#### Task prompt
Go over the data and copy out each line with "pose" in it.
*** Opening of Excerpted data ***
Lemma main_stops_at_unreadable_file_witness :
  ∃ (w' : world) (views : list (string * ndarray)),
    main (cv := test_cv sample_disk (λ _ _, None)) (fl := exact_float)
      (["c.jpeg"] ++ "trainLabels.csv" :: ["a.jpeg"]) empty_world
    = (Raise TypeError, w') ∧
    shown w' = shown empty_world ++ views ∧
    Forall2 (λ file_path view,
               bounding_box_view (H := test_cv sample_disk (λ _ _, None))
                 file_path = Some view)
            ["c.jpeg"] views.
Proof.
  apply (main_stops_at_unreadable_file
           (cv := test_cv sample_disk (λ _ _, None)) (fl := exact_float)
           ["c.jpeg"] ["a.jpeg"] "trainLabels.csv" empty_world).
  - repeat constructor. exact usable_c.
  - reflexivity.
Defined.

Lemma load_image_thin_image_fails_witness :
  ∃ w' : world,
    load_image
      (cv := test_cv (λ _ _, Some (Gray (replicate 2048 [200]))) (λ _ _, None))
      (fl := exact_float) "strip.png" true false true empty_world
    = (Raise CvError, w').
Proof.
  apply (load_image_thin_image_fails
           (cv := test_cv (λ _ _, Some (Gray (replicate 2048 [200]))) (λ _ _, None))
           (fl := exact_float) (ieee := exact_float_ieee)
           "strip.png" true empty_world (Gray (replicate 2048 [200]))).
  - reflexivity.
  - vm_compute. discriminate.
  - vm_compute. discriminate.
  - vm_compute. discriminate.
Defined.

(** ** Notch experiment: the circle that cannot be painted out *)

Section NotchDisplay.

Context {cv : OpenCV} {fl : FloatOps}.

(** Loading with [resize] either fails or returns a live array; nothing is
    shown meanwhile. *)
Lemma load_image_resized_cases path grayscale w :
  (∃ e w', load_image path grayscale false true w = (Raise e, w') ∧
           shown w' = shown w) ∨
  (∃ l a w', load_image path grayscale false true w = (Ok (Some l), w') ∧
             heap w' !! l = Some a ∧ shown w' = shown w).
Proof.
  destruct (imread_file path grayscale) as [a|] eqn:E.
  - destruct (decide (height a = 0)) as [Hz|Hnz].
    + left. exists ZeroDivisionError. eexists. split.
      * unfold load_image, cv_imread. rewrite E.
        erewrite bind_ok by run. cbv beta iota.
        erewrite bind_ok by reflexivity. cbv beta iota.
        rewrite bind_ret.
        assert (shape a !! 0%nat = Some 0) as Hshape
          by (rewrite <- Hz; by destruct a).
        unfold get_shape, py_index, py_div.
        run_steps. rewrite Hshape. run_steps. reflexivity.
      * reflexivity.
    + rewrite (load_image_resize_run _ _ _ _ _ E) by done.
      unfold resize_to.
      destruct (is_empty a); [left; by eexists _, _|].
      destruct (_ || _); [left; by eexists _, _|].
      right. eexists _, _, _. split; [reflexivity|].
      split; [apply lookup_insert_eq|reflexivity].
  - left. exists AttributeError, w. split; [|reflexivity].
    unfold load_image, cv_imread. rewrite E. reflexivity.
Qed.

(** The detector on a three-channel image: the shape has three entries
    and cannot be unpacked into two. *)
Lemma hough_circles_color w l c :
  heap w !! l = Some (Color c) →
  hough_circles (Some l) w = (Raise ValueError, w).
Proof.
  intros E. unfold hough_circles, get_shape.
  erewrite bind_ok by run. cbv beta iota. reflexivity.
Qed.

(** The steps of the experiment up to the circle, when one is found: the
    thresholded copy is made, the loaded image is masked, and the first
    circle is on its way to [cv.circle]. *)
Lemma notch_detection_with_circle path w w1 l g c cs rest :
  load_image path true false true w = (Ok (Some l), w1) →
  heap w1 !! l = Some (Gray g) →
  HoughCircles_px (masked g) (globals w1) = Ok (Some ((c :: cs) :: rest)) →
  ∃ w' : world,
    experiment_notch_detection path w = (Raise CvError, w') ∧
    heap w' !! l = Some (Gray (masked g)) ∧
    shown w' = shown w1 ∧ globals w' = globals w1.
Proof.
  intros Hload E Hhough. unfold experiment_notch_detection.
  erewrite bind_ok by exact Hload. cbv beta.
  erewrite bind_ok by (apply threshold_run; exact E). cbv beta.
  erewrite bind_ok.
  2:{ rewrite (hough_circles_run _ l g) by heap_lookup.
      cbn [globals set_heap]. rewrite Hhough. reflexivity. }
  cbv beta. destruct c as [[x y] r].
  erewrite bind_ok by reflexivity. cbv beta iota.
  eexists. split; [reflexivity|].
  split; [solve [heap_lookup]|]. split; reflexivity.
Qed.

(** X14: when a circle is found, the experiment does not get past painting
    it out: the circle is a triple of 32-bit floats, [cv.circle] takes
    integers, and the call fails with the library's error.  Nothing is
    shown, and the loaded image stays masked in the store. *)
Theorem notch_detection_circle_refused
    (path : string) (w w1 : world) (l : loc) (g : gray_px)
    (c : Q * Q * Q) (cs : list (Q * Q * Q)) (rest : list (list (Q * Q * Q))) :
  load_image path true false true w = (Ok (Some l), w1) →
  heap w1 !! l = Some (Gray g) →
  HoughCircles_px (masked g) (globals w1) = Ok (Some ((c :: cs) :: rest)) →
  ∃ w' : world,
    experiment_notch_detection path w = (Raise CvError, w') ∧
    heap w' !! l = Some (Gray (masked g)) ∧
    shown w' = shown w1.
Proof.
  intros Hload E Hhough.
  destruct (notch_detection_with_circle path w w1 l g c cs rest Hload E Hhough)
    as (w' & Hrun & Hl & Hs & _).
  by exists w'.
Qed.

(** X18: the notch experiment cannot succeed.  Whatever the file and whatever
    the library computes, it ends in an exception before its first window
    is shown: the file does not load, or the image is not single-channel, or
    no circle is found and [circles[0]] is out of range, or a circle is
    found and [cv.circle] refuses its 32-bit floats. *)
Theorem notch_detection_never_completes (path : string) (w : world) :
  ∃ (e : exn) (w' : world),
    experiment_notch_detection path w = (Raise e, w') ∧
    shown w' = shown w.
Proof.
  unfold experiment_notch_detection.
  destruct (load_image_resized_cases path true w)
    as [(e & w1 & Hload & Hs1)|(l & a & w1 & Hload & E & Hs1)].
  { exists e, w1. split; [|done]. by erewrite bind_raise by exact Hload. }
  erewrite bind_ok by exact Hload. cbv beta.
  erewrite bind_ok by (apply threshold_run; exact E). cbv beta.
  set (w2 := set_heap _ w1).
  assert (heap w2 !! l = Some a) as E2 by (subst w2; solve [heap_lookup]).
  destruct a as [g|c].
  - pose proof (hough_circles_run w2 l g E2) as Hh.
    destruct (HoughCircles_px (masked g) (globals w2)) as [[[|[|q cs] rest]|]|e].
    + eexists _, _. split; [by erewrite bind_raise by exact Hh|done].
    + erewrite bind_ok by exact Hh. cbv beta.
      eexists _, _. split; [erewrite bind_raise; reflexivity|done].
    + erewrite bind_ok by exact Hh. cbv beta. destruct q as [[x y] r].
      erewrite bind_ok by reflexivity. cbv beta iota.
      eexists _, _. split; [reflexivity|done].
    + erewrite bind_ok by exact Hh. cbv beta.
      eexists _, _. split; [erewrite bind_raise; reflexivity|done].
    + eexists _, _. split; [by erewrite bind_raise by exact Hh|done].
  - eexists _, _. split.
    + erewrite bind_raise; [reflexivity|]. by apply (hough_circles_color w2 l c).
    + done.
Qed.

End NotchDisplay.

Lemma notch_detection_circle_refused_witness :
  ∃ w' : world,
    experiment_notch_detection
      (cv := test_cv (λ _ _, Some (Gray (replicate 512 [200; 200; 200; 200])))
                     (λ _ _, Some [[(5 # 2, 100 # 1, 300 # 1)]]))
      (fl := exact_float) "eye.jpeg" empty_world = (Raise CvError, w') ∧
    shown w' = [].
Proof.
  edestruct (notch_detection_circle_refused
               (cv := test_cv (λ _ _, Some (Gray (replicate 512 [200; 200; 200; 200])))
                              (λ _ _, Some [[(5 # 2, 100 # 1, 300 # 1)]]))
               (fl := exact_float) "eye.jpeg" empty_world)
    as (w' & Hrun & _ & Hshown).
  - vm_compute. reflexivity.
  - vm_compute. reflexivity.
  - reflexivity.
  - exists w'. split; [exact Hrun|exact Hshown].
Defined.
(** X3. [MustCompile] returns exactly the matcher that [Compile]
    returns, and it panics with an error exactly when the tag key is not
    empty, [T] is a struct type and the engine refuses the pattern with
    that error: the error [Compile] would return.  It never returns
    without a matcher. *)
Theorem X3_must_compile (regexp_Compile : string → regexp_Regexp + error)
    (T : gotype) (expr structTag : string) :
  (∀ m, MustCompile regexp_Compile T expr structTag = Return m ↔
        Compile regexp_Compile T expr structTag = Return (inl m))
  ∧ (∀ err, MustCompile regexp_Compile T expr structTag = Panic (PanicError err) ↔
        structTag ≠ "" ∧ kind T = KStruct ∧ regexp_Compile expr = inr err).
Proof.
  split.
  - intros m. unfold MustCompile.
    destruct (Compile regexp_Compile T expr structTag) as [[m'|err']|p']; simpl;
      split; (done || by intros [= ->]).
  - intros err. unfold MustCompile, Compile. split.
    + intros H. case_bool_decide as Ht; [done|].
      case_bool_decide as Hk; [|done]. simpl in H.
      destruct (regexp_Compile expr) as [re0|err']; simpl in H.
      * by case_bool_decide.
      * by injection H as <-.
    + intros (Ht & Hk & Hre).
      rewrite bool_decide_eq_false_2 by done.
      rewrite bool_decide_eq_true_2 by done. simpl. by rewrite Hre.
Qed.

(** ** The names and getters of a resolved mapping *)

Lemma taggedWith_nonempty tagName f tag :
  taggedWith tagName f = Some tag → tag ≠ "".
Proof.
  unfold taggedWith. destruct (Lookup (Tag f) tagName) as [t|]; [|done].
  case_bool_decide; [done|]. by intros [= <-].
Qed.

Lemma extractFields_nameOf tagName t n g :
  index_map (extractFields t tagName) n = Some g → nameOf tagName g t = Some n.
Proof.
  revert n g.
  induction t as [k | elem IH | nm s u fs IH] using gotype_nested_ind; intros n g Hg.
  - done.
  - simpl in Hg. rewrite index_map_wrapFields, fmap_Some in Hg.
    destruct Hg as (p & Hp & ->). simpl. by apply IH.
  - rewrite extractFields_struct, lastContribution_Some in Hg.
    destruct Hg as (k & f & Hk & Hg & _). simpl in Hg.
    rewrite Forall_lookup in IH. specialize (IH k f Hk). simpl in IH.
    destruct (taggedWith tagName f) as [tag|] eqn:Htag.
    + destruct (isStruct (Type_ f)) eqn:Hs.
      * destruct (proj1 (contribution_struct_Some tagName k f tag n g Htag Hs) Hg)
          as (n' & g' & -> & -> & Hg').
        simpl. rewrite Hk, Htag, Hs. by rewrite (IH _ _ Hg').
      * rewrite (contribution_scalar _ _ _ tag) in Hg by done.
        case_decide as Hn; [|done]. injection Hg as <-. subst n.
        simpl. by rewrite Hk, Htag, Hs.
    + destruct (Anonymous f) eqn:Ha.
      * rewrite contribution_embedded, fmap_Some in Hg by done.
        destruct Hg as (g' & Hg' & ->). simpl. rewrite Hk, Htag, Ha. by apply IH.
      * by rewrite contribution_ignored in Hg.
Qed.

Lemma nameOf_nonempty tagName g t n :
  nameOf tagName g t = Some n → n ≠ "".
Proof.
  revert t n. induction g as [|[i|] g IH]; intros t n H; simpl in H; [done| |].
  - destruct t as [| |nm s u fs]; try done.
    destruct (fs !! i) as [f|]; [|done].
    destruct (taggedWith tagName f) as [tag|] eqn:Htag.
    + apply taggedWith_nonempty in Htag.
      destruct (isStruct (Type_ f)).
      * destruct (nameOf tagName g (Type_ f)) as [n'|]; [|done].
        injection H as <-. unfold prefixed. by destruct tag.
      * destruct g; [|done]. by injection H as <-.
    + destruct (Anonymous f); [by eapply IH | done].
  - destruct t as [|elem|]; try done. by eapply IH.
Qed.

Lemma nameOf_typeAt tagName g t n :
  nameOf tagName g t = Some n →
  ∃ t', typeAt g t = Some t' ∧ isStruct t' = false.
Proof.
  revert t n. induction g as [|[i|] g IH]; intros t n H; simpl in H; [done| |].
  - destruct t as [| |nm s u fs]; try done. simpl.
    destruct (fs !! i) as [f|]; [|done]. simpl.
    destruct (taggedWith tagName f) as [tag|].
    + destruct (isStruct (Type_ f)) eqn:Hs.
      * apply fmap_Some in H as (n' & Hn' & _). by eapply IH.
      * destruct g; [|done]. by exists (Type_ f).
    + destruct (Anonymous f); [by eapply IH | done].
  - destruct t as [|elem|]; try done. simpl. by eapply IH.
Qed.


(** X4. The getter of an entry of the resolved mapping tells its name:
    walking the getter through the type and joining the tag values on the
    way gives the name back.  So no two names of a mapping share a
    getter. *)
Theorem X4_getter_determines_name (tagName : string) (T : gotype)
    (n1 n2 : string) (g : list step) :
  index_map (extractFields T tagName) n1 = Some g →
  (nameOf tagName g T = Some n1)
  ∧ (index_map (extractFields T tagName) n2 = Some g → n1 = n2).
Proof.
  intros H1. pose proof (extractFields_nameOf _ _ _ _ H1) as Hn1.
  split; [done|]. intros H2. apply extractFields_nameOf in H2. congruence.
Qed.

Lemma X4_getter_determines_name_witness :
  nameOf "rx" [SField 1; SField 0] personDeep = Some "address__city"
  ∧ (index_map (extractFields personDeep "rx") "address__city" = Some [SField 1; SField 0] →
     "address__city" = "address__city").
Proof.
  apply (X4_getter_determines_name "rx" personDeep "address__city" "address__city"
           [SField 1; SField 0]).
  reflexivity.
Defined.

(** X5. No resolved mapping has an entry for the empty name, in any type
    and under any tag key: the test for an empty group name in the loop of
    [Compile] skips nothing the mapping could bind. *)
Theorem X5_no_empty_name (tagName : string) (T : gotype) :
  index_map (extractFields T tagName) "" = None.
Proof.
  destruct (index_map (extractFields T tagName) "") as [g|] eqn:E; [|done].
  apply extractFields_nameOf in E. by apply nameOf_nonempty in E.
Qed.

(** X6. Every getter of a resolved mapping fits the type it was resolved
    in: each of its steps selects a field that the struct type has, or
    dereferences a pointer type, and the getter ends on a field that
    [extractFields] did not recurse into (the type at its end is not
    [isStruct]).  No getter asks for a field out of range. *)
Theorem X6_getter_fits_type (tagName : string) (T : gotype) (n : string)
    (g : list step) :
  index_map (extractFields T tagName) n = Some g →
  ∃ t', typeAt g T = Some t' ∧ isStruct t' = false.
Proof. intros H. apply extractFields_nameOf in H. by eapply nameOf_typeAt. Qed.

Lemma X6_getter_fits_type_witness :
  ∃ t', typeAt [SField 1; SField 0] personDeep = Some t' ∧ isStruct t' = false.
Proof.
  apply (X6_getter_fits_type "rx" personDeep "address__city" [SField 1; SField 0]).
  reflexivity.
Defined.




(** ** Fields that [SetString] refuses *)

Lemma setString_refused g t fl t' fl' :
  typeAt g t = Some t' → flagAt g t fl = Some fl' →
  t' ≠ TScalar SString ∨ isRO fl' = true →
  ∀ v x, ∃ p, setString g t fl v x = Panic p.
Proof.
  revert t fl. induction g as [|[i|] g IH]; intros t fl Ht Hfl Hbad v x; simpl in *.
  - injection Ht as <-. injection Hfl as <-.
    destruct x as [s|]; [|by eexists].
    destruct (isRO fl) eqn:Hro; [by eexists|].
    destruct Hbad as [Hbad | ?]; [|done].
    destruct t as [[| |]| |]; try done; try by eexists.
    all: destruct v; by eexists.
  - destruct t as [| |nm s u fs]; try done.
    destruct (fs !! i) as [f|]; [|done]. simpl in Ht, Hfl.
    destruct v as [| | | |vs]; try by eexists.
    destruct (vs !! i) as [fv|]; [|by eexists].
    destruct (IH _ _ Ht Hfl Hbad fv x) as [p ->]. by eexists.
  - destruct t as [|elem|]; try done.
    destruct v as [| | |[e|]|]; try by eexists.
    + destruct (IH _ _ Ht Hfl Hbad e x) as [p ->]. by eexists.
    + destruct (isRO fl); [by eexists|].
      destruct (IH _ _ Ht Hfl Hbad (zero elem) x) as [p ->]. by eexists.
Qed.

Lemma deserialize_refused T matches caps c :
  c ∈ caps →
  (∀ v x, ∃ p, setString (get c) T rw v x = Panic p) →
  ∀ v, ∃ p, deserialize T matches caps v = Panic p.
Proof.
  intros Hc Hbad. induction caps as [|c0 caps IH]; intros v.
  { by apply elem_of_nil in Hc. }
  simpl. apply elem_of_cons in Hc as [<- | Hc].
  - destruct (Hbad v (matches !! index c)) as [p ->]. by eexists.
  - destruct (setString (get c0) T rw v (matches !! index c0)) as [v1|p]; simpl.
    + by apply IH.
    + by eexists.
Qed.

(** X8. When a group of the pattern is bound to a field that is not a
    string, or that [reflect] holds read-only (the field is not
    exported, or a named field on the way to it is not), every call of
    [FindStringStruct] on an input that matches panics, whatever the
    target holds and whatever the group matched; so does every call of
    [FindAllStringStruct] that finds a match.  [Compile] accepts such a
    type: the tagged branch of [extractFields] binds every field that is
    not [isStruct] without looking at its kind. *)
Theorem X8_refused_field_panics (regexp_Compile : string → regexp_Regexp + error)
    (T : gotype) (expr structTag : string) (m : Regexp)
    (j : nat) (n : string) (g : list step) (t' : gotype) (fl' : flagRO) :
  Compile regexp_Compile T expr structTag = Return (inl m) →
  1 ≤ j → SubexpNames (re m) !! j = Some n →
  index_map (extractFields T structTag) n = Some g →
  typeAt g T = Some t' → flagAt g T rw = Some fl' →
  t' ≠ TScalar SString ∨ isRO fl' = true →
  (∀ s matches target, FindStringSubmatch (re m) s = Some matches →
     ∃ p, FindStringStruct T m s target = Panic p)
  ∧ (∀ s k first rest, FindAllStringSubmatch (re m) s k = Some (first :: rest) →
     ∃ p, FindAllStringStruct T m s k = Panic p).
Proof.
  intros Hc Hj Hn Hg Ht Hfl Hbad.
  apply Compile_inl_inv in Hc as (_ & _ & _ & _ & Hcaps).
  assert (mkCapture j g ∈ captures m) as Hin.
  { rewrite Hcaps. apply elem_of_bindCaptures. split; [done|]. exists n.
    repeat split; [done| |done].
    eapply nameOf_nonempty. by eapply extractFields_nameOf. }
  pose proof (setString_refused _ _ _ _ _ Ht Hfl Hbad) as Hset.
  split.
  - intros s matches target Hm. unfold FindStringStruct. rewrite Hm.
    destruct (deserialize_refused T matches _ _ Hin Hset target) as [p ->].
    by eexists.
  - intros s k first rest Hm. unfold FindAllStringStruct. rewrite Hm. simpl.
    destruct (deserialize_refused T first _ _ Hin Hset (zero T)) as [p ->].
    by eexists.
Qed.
*** Close of Excerpted data ***
#### Response for this exercise
  - pose proof (hough_circles_run w2 l g E2) as Hh.
  intros H1. pose proof (extractFields_nameOf _ _ _ _ H1) as Hn1.
  pose proof (setString_refused _ _ _ _ _ Ht Hfl Hbad) as Hset.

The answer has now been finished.